プロでアジア王座獲得の世界金メダル坪井智也「自分のやるべきことを補っていけば世界は近い」

一夜明け会見に臨む坪井(撮影・江口和貴)

21年ボクシング世界選手権で日本人初の金メダルを獲得し、プロでWBOアジア・パシフィック・バンタム級王者となった坪井智也(29=帝拳)が9日、東京ドームで会見した。8日、東京・有明コロシアムで同王座決定戦に臨み、同級2位として同級1位バン・タオ・トラン(32=ベトナム)とベルトを懸けて拳を交え、大差判定勝ち。国内タイ記録となるプロ2戦目での地域タイトル奪取から一夜明けて会見に臨んだ坪井は「プロ2戦目でこういうチャンスをいただけたことに感謝します。自分なりに動画を見返して良いところ悪いところを見て書き出していました」と振り返った。

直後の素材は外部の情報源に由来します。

(** X18. A wake-up by the button (no key, outside the setup dialogue,
    nothing due at the schedule check): the iteration of [loop] clears the
    flag, blinks, switches the display on, restarts the inactivity timer
    after the blinking, shows its greeting for a second, runs the schedule
    check in this same iteration and returns awake, 1.6 s after it
    started; it sends nothing to the gates and does not go to sleep. *)
Theorem loop_button_wake (w : World) :
  buttonWakeFlag w = true ->
  watchdogWakeFlag w = false ->
  keys w = [] ->
  inSetupMode w = false ->
  let now := rtc w (S (rtc_reads w)) in
  is_midnight now = false ->
  some_due now (medications w) = false ->
  exists w' evs,
    loop w = Ret tt w' /\
    trace w' = trace w ++ evs /\
    In LcdBacklight evs /\ In LcdDisplay evs /\
    Forall (fun e => stays_up e = true) evs /\
    buttonWakeFlag w' = false /\
    medications w' = medications w /\
    rtc_reads w' = (rtc_reads w + 3)%nat /\
    clock w' = clock w + 1600 /\
    lastActionTime w' = (clock w + 600) mod ULONG_MOD /\
    lastCheckTime w' = (clock w + 1600) mod ULONG_MOD.
Proof.
  intros Hb Hwd Hkeys Hsetup now Hmid Hdue. subst now.
  destruct w as [meds].
  cbn [buttonWakeFlag watchdogWakeFlag keys inSetupMode rtc rtc_reads
       medications] in Hb, Hwd, Hkeys, Hsetup, Hmid, Hdue.
  subst.
  unfold loop. run. unfold button_wake, touch_lastActionTime. run.
  rewrite bind_blinkLED_button. run.
  match goal with |- context [bind (displayTime true) _ ?w0] =>
    destruct (returns_displayTime true w0) as ([] & w1 & E1);
    destruct (emits_Ret _ _ _ _ _ (emits_up_displayTime true) E1)
      as (evs1 & Htr1 & Hevs1);
    pose proof (keeps_Ret _ _ _ _ _ (keeps_wake_view_displayTime true) E1)
      as Hv1;
    pose proof (displayTime_reads_once true w0) as Hr1
  end.
  rewrite E1 in Hr1. rewrite (bind_Ret _ _ _ _ _ E1). clear E1.
  revert Htr1 Hv1 Hr1. unfold wake_view. norm_world.
  destruct w1 as [meds1]. norm_world.
  intros Htr1 [= -> -> -> -> -> -> -> -> -> ->] ->.
  run. cbn [andb]. cbv iota. run. unfold loop_rest.
  rewrite bind_getKey_none by reflexivity.
  change (negb (char_val NO_KEY =? 0)) with false. cbv iota. run.
  unfold LED_BLINK_DURATION.
  replace (clock0 + 200 + 200 + 200 + 1000) with (clock0 + 600 + 1000)
    by lia.
  replace (clock0 + 200 + 200 + 200) with (clock0 + 600) by lia.
  rewrite gap_mod by (unfold ULONG_MOD; lia).
  change (1000 >=? CHECK_INTERVAL) with true. cbv iota. run.
  match goal with |- context [bind checkSchedule _ ?w0] =>
    rewrite (bind_Ret _ _ _ _ _ (checkSchedule_nothing_due w0 Hmid Hdue))
  end.
  run. cbn [negb]. cbv iota.
  match goal with |- context [bind (displayTime false) _ ?w0] =>
    destruct (returns_displayTime false w0) as ([] & w2 & E2);
    destruct (emits_Ret _ _ _ _ _ (emits_up_displayTime false) E2)
      as (evs2 & Htr2 & Hevs2);
    pose proof (keeps_Ret _ _ _ _ _ (keeps_wake_view_displayTime false) E2)
      as Hv2;
    pose proof (displayTime_reads_once false w0) as Hr2
  end.
  rewrite E2 in Hr2. rewrite (bind_Ret _ _ _ _ _ E2). clear E2.
  revert Htr2 Hv2 Hr2. unfold wake_view. norm_world.
  destruct w2 as [meds2]. norm_world.
  intros Htr2 [= -> -> -> -> -> -> -> -> -> ->] ->.
  run. rewrite gap_mod by (unfold ULONG_MOD; lia).
  change (1000 >? SLEEP_TIMEOUT) with false. cbn [andb].
  eexists _, _. split; [reflexivity|]. norm_world.
  split; [rewrite Htr2, Htr1, <- !app_assoc; reflexivity|].
  split; [cbn; tauto|]. split; [cbn; tauto|]. split.
  { repeat (apply Forall_app; split); auto; repeat constructor. }
  split; [reflexivity|]. split; [reflexivity|]. split; [lia|].
  split; [lia|]. split; f_equal; lia.
Qed.

Lemma loop_button_wake_witness :
  exists w',
    loop button_woken_world = Ret tt w' /\
    clock w' = 61600 /\ lastActionTime w' = 60600 /\
    List.filter is_gate (trace w') = [].
Proof.
  destruct (loop_button_wake button_woken_world
              eq_refl eq_refl eq_refl eq_refl eq_refl eq_refl)
    as (w' & evs & E & _).
  exists w'. split; [exact E|].
  vm_compute in E. injection E as <-.
  split; [vm_compute; reflexivity|]. split; vm_compute; reflexivity.
Defined.

(** * Loading and saving again *)

Lemma cell_of_flag_of_cell c :
  0 <= c < BYTE_MOD -> cell_of_flag (flag_of_cell c) = c.
Proof.
  intros Hc. unfold flag_of_cell, cell_of_flag.
  rewrite Z.mod_small by exact Hc.
  pose proof (Byte.to_of_N_option_map (Z.to_N c)) as H.
  replace (Z.to_N c <=? 255)%N with true in H
    by (symmetry; apply N.leb_le; unfold BYTE_MOD in Hc; lia).
  destruct (Byte.of_N (Z.to_N c)) as [f|]; [|discriminate].
  injection H as ->. lia.
Qed.

(** X20. Loading and then saving gives the EEPROM back: if the cells 0 to
    19 hold bytes, then after [loadMedications] followed by
    [saveMedications] the four cells of a slot whose stored hour is at most
    23 and whose stored minute is at most 59 are as they were, flag bytes
    other than 0 and 1 included, the four cells of any other slot are 0, and
    no cell from 20 on has changed. *)
Theorem load_then_save (w : World) :
  length (medications w) = MAX_MEDICATIONS ->
  (forall a, 0 <= a < Z.of_nat MAX_MEDICATIONS * SIZEOF_MEDICATION ->
             0 <= eeprom w a < BYTE_MOD) ->
  exists w1 w2,
    loadMedications w = Ret tt w1 /\
    saveMedications w1 = Ret tt w2 /\
    (forall i j, (i < MAX_MEDICATIONS)%nat -> 0 <= j < SIZEOF_MEDICATION ->
       let addr := Z.of_nat i * SIZEOF_MEDICATION in
       eeprom w2 (addr + j)
       = if (eeprom w (addr + 1) >? 23) || (eeprom w (addr + 2) >? 59)
         then 0 else eeprom w (addr + j)) /\
    (forall a, ~ 0 <= a < Z.of_nat MAX_MEDICATIONS * SIZEOF_MEDICATION ->
       eeprom w2 a = eeprom w a).
Proof.
  intros Hlen Hbytes. unfold loadMedications.
  rewrite loadMedications_loop by lia.
  eexists _, _. split; [reflexivity|]. split; [apply saveMedications_run|].
  norm_world. split.
  - intros i j Hi Hj. cbv zeta. rewrite saved_cells_seq.
    unfold MAX_MEDICATIONS, SIZEOF_MEDICATION in *.
    case_decide; [|lia]. rewrite cell_of_slot by lia. cbv zeta.
    destruct (lookup_lt_is_Some_2 (medications w) i ltac:(lia)) as (m & Hm).
    erewrite list_lookup_total_correct
      by (rewrite alter_range_seq_lookup, Hm; case_decide; [reflexivity|lia]).
    unfold validate, eeprom_get.
    cbn [hour minute]. rewrite !(Z.mod_small (eeprom w _)) by (apply Hbytes; lia).
    destruct ((eeprom w (Z.of_nat i * 4 + 1) >? 23)
              || (eeprom w (Z.of_nat i * 4 + 2) >? 59)).
    + destruct (Z.eqb_spec j 0); [reflexivity|].
      destruct (Z.eqb_spec j 1); [reflexivity|].
      destruct (Z.eqb_spec j 2); reflexivity.
    + cbn [active_byte hour minute dispensedToday_byte].
      destruct (Z.eqb_spec j 0) as [->|];
        [rewrite Z.add_0_r; apply cell_of_flag_of_cell, Hbytes; lia|].
      destruct (Z.eqb_spec j 1) as [->|];
        [apply Z.mod_small, Hbytes; lia|].
      destruct (Z.eqb_spec j 2) as [->|];
        [apply Z.mod_small, Hbytes; lia|].
      replace j with 3 by lia. apply cell_of_flag_of_cell, Hbytes; lia.
  - intros a Ha. rewrite saved_cells_seq. case_decide; [|reflexivity].
    exfalso. apply Ha. unfold MAX_MEDICATIONS, SIZEOF_MEDICATION in *. lia.
Qed.

Lemma load_then_save_witness :
  exists w1 w2,
    loadMedications worn_world = Ret tt w1 /\
    saveMedications w1 = Ret tt w2 /\
    active (medications w1 !!! 0%nat) = true /\
    eeprom w2 0 = 2 /\ eeprom w2 3 = 255 /\ eeprom w2 4 = 0.
Proof.
  assert (forall a, 0 <= a < Z.of_nat MAX_MEDICATIONS * SIZEOF_MEDICATION ->
                    0 <= eeprom worn_world a < BYTE_MOD) as Hbytes.
  { intros a _. change (eeprom worn_world a) with (worn_cells a).
    unfold worn_cells, BYTE_MOD.
    repeat match goal with |- context [?x =? ?y] => destruct (x =? y) end;
      lia. }
  destruct (load_then_save worn_world eq_refl Hbytes)
    as (w1 & w2 & E1 & E2 & Hcells & _).
  exists w1, w2. split; [exact E1|]. split; [exact E2|].
  split; [vm_compute in E1; injection E1 as <-; vm_compute; reflexivity|].
  pose proof (Hcells 0%nat 0 ltac:(unfold MAX_MEDICATIONS; lia)
                ltac:(unfold SIZEOF_MEDICATION; lia)) as H0.
  pose proof (Hcells 0%nat 3 ltac:(unfold MAX_MEDICATIONS; lia)
                ltac:(unfold SIZEOF_MEDICATION; lia)) as H3.
  pose proof (Hcells 1%nat 0 ltac:(unfold MAX_MEDICATIONS; lia)
                ltac:(unfold SIZEOF_MEDICATION; lia)) as H4.
  split; [exact H0|]. split; [exact H3 | exact H4].
Defined.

既に収穫と反省は整理整頓されている。「冷静に試合運びができ、無理にいくことなくボクシングの変化をつけ、10回まで体力まったく問題なしで動き続けられたこと」を収穫とした上で課題もキッパリ。「悪い点はフィニッシュブロー。試合を終わらせるのは、あと1歩かな」と反省することも忘れなかった。

冷静な分析力はアマチュア時代から継続しているもので、金メダル獲得に導いた坪井の強みでもある。「結構、分析とか戦略とか立てるのが好きで。自分の強くなるための近道で大事なことだと思う」と笑顔。同門の先輩となる12年ロンドン・オリンピック男子ミドル級金メダルで元WBA世界ミドル級スーパー王者村田諒太氏にアドバイスをもらっているとし「村田さんはアマ、プロであこがれの方。良く相談させていただいている」と明かした。

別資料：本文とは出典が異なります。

Lemma sub_sub l i n j m :
  0 <= i -> 0 <= j -> 0 <= m -> j + m <= n -> sub (sub l i n) j m = sub l (i + j) m.
Proof.
  intros. apply list_eq. intros k. rewrite !lookup_sub. repeat case_decide; try done; try lia.
  f_equal. lia.
Qed.

Lemma slice_Some l i n :
  0 <= i -> 0 <= n -> i + n <= zlen l -> slice l i n = Some (sub l i n).
Proof. intros. unfold slice. by rewrite !(proj2 (Z.leb_le _ _)) by lia. Qed.

Lemma splice_Some l i src :
  0 <= i -> i + zlen src <= zlen l -> splice l i src = Some (upd l i src).
Proof. intros. unfold splice. by rewrite !(proj2 (Z.leb_le _ _)) by lia. Qed.

Lemma index_Some_lt l i x : index l i = Some x -> 0 <= i < zlen l.
Proof.
  unfold index. destruct (Z.leb_spec 0 i); [|done].
  intros Hl. apply lookup_lt_Some in Hl. lia.
Qed.

Lemma index_lookup l i : 0 <= i -> index l i = l !! Z.to_nat i.
Proof. intros. unfold index. by rewrite (proj2 (Z.leb_le _ _)). Qed.

Lemma index_is_Some l i : 0 <= i < zlen l -> exists x, index l i = Some x.
Proof.
  intros. rewrite index_lookup by lia. apply lookup_lt_is_Some. lia.
Qed.

Lemma Forall_sub (P : A -> Prop) l i n : Forall P l -> Forall P (sub l i n).
Proof. intros. by apply Forall_take, Forall_drop. Qed.

Lemma Forall_upd (P : A -> Prop) l i src :
  Forall P l -> Forall P src -> Forall P (upd l i src).
Proof.
  intros. unfold upd. rewrite !Forall_app.
  auto using Forall_take, Forall_drop.
Qed.

Lemma upd_upd_app l i a b :
  0 <= i -> i + zlen a + zlen b <= zlen l -> upd (upd l i a) (i + zlen a) b = upd l i (a ++ b).
Proof.
  intros Hi Hl. apply list_eq. intros j. rewrite !lookup_upd by (len; rewrite ?length_upd; len).
  rewrite length_app, Nat2Z.inj_add. repeat case_decide; try lia; try done.
  - rewrite lookup_app_r by lia. f_equal. lia.
  - rewrite lookup_app_l by lia. done.
Qed.

Lemma upd_nil l i : upd l i [] = l.
Proof. unfold upd. simpl. by rewrite Nat.add_0_r, take_drop. Qed.

Lemma take_sub l n : take n l = sub l 0 (Z.of_nat n).
Proof. unfold sub. by rewrite Nat2Z.id. Qed.

Lemma sub_drop l (k : nat) i n : 0 <= i -> sub (drop k l) i n = sub l (Z.of_nat k + i) n.
Proof. intros. unfold sub. rewrite drop_drop. do 2 f_equal. lia. Qed.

地域王座を獲得したことで、日本プロボクシング協会の内規をクリアして国内での世界挑戦は可能となった。主戦場がスーパーフライ級となる坪井は「本当に自分のやるべきことを補っていけば世界は近いんじゃないかなと思う。良いところをもっと伸ばせるように頑張っていきたい」と口にした。

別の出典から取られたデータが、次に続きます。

(* ===== verification/Volume.v ===== *)
(** * Volumes and the sector cache (src/ors-kernel/src/fs/volume.rs)

    [Volume] is the trait a storage device implements; [BufferedVolume] is the
    write-back cache the file system works on. A [BufferedSectorRef] is modelled
    by the number of its sector: the buffers in [lent] have distinct sectors, and
    the number kept beside a lent buffer counts its live references
    ([Arc::strong_count - 1]). The operations are run to completion one after
    the other; in VolumeThreads those of several tasks interleave.

    [ReliableVolume] says what the cache relies on when the device does not
    fail. [SectorCache] is the interface the FAT code uses, with its laws
    [SectorCacheLaws]: an abstract disk (a function from sectors to bytes), and a
    count of the references held. The last part proves that [BufferedVolume] over a
    reliable volume satisfies them. *)

From S2P Require Import Prelude.
Local Open Scope Z_scope.
Local Open Scope rust_scope.

(** ** Volumes *)

Inductive VolumeErrorKind := Io | OutOfRange | Unknown.
Record VolumeError := { ve_sector : Z; ve_kind : VolumeErrorKind }.

(** [read] fills the buffer of the caller (the second component of its state);
    the device may change its state on every call. *)
Class Volume (V : Type) := {
  sector_count : V -> Z;
  sector_size : V -> Z;
  read : Z -> M (V * list Z) VolumeError unit;
  write : Z -> list Z -> M V VolumeError unit
}.

Definition in_range {V} `{Volume V} (v : V) (s : Z) : Prop := 0 <= s < sector_count v.

(** A device on which, as long as it is healthy, every read and write of a sector
    in range succeeds, reads return what the last write stored, and the geometry
    does not change. *)
Class ReliableVolume (V : Type) `{Volume V} := {
  healthy : V -> Prop;
  content : V -> Z -> list Z;
  content_length v s : healthy v -> in_range v s -> zlen (content v s) = sector_size v;
  content_bytes v s : healthy v -> in_range v s -> bytes_ok (content v s);
  read_reliable v s buf :
    healthy v -> in_range v s -> zlen buf = sector_size v ->
    exists v', read s (v, buf) = (Ok tt, (v', content v s)) /\ healthy v' /\
      sector_count v' = sector_count v /\ sector_size v' = sector_size v /\
      forall t, content v' t = content v t;
  write_reliable v s buf :
    healthy v -> in_range v s -> zlen buf = sector_size v -> bytes_ok buf ->
    exists v', write s buf v = (Ok tt, v') /\ healthy v' /\
      sector_count v' = sector_count v /\ sector_size v' = sector_size v /\
      forall t, content v' t = if decide (t = s) then buf else content v t
}.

指導を担当する田中繊大トレーナーは「ペース配分できたのは良かった。坪井は相手をよく読むのが上手。よく見ていた。坪井は全部の相手パンチも見えていてやりずらさを感じているようには見えなかった。もっと無理して倒しにいっても良かったかなと思った。プロですから。プロ2戦目であのパフォーマンスを出せたのは良かった」と及第点を出していた。